◆ Brief
Retype the records below from their first line through the line containing "(txl : Impl).", and include nothing else.
*** Begin section ***
(* ===== verification/TxLimiter.v ===== *)
(** * The transaction limiter

    [go/vt/vttablet/tabletserver/txlimiter/tx_limiter.go]: how many transactions of the
    pool one user may hold.  A history of grants and releases is an inductive relation
    between the limiter and the keys of the transactions that are still open. *)

From Corelib Require Import Floats.SpecFloat.
From S2P Require Import Prelude GoStd Key TabletEnv.

(** ** The code *)

(** [Impl]. *)
Record Impl := {
  maxPerUser : Z;
  usageMap : gmap (list byte) Z;
  dryRun : bool;
  byUsername : bool;
  byPrincipal : bool;
  byComponent : bool;
  bySubcomponent : bool;
  byEffectiveUser : bool;
  rejections : CountersWithSingleLabel;
  rejectionsDryRun : CountersWithSingleLabel
}.

(** The implementations of [TxLimiter]. *)
Inductive TxLimiter :=
| TxAllowAll
| TxImpl (txl : Impl).

(** [New]; [combined] is whether the dimension [user] of the counters is combined. *)
Definition New (config : TabletConfig) (combined : bool) : TxLimiter :=
  if negb (EnableTransactionLimit config) && negb (EnableTransactionLimitDryRun config) then TxAllowAll
  else TxImpl {|
    maxPerUser := float64.to_int (float64.mul (float64.of_int (TxPoolSize config)) (TransactionLimitPerUser config));
    usageMap := ∅;
    dryRun := EnableTransactionLimitDryRun config;
    byUsername := TransactionLimitByUsername config;
    byPrincipal := TransactionLimitByPrincipal config;
    byComponent := TransactionLimitByComponent config;
    bySubcomponent := TransactionLimitBySubcomponent config;
    byEffectiveUser := TransactionLimitByPrincipal config || TransactionLimitByComponent config
                       || TransactionLimitBySubcomponent config;
    rejections := NewCountersWithSingleLabel combined;
    rejectionsDryRun := NewCountersWithSingleLabel combined |}.

(** The constant [unknown]. *)
Definition unknown : list byte := bs "unknown".

(** [extractKey]. *)
Definition extractKey (txl : Impl) (immediate : option VTGateCallerID) (effective : option CallerID) : list byte :=
  let parts := [] in
  let parts :=
    if byUsername txl then
      match immediate with
      | Some _ => parts ++ [GetUsername immediate]
      | None => parts ++ [unknown]
      end
    else parts in
  let parts :=
    if byEffectiveUser txl then
      match effective with
      | Some _ =>
          let parts := if byPrincipal txl then parts ++ [GetPrincipal effective] else parts in
          let parts := if byComponent txl then parts ++ [GetComponent effective] else parts in
          if bySubcomponent txl then parts ++ [GetSubcomponent effective] else parts
      | None => parts ++ [unknown]
      end
    else parts in
  strings.Join (z2b 47) parts.

(** Updates of the usage map and of the counters. *)
Definition with_usage (m : gmap (list byte) Z) (txl : Impl) : Impl :=
  {| maxPerUser := maxPerUser txl; usageMap := m; dryRun := dryRun txl; byUsername := byUsername txl;
     byPrincipal := byPrincipal txl; byComponent := byComponent txl; bySubcomponent := bySubcomponent txl;
     byEffectiveUser := byEffectiveUser txl; rejections := rejections txl; rejectionsDryRun := rejectionsDryRun txl |}.

Definition with_rejections (r rd : CountersWithSingleLabel) (txl : Impl) : Impl :=
  {| maxPerUser := maxPerUser txl; usageMap := usageMap txl; dryRun := dryRun txl; byUsername := byUsername txl;
     byPrincipal := byPrincipal txl; byComponent := byComponent txl; bySubcomponent := bySubcomponent txl;
     byEffectiveUser := byEffectiveUser txl; rejections := r; rejectionsDryRun := rd |}.

(** [Impl.Get]. *)
Definition Impl_Get (immediate : option VTGateCallerID) (effective : option CallerID) (txl : Impl) : bool * Impl :=
  let key := extractKey txl immediate effective in
  let usage := default 0 (usageMap txl !! key) in
  if usage <? maxPerUser txl then (true, with_usage (<[key := add64 usage 1]> (usageMap txl)) txl)
  else if dryRun txl then (true, with_rejections (rejections txl) (Counters_Add key 1 (rejectionsDryRun txl)) txl)
  else (false, with_rejections (Counters_Add key 1 (rejections txl)) (rejectionsDryRun txl) txl).

(** [Impl.Release]. *)
Definition Impl_Release (immediate : option VTGateCallerID) (effective : option CallerID) (txl : Impl) : Impl :=
  let key := extractKey txl immediate effective in
  match usageMap txl !! key with
  | None => txl
  | Some usage =>
      if usage =? 1 then with_usage (delete key (usageMap txl)) txl
      else with_usage (<[key := sub64 usage 1]> (usageMap txl)) txl
  end.

(** The calls on a [TxLimiter]. *)
Definition Limiter_Get (immediate : option VTGateCallerID) (effective : option CallerID) (l : TxLimiter) : bool * TxLimiter :=
  match l with
  | TxAllowAll => (true, TxAllowAll)
  | TxImpl txl => let '(ok, txl) := Impl_Get immediate effective txl in (ok, TxImpl txl)
  end.

Definition Limiter_Release (immediate : option VTGateCallerID) (effective : option CallerID) (l : TxLimiter) : TxLimiter :=
  match l with
  | TxAllowAll => TxAllowAll
  | TxImpl txl => TxImpl (Impl_Release immediate effective txl)
  end.

(** ** Histories *)

(** The transactions of a key among the open ones. *)
Definition open_of (k : list byte) (ks : list (list byte)) : Z := zlen (filter (fun k' => k' = k) ks).

(** [history txl0 txl ks]: from [txl0] the limiter became [txl] and the transactions with
    the keys [ks] are open; only an open transaction is released. *)
Inductive history (txl0 : Impl) : Impl -> list (list byte) -> Prop :=
| history_start : history txl0 txl0 []
| history_grant txl ks im ef txl' :
    history txl0 txl ks -> Impl_Get im ef txl = (true, txl') ->
    history txl0 txl' (extractKey txl im ef :: ks)
| history_refuse txl ks im ef txl' :
    history txl0 txl ks -> Impl_Get im ef txl = (false, txl') -> history txl0 txl' ks
| history_release txl ks im ef ks' :
    history txl0 txl ks -> ks ≡ₚ extractKey txl im ef :: ks' -> history txl0 (Impl_Release im ef txl) ks'.

(** What no call changes. *)
Definition same_config (a b : Impl) : Prop :=
  maxPerUser a = maxPerUser b /\ dryRun a = dryRun b /\ forall im ef, extractKey a im ef = extractKey b im ef.

Lemma history_config txl0 txl ks : history txl0 txl ks -> same_config txl txl0.
Proof.
  induction 1 as [|txl ks im ef txl' _ IH Hg|txl ks im ef txl' _ IH Hg|txl ks im ef ks' _ IH _]; [by split_and!|..].
  - unfold Impl_Get in Hg. repeat case_test; simplify_eq; exact IH.
  - unfold Impl_Get in Hg. repeat case_test; simplify_eq; exact IH.
  - unfold Impl_Release. case_match; [case_test|]; exact IH.
Qed.

Lemma open_of_cons k k' ks : open_of k (k' :: ks) = (if bool_decide (k' = k) then 1 else 0) + open_of k ks.
Proof.
  unfold open_of. rewrite filter_cons. case_bool_decide as E.
  - rewrite decide_True by done. by rewrite zlen_cons.
  - by rewrite decide_False.
Qed.

#[local] Instance open_of_perm k : Proper ((≡ₚ) ==> eq) (open_of k).
Proof. intros ks ks' H. unfold open_of, zlen. by rewrite H. Qed.

Lemma open_of_nonneg k ks : 0 <= open_of k ks.
Proof. apply zlen_nonneg. Qed.

(** The usage of a key. *)
Definition usage_of (txl : Impl) (k : list byte) : Z := default 0 (usageMap txl !! k).

Record usage_ok (txl : Impl) (ks : list (list byte)) : Prop := {
  usage_counts : forall k, usage_of txl k = open_of k ks;
  usage_positive : forall k n, usageMap txl !! k = Some n -> 0 < n;
  usage_bounded : forall k, open_of k ks <= Z.max 0 (maxPerUser txl)
}.

Lemma usage_insert txl m k n k' :
  usage_of (with_usage (<[k := n]> m) txl) k' = if bool_decide (k = k') then n else default 0 (m !! k').
Proof.
  unfold usage_of. cbn. case_bool_decide as E; [subst; by rewrite lookup_insert_eq|by rewrite lookup_insert_ne].
Qed.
*** End section ***
◆ Answer box
(* ===== verification/TxLimiter.v ===== *)
(** * The transaction limiter

    [go/vt/vttablet/tabletserver/txlimiter/tx_limiter.go]: how many transactions of the
    pool one user may hold.  A history of grants and releases is an inductive relation
    between the limiter and the keys of the transactions that are still open. *)

From Corelib Require Import Floats.SpecFloat.
From S2P Require Import Prelude GoStd Key TabletEnv.

(** ** The code *)

(** [Impl]. *)
Record Impl := {
  maxPerUser : Z;
  usageMap : gmap (list byte) Z;
  dryRun : bool;
  byUsername : bool;
  byPrincipal : bool;
  byComponent : bool;
  bySubcomponent : bool;
  byEffectiveUser : bool;
  rejections : CountersWithSingleLabel;
  rejectionsDryRun : CountersWithSingleLabel
}.

(** The implementations of [TxLimiter]. *)
Inductive TxLimiter :=
| TxAllowAll
| TxImpl (txl : Impl).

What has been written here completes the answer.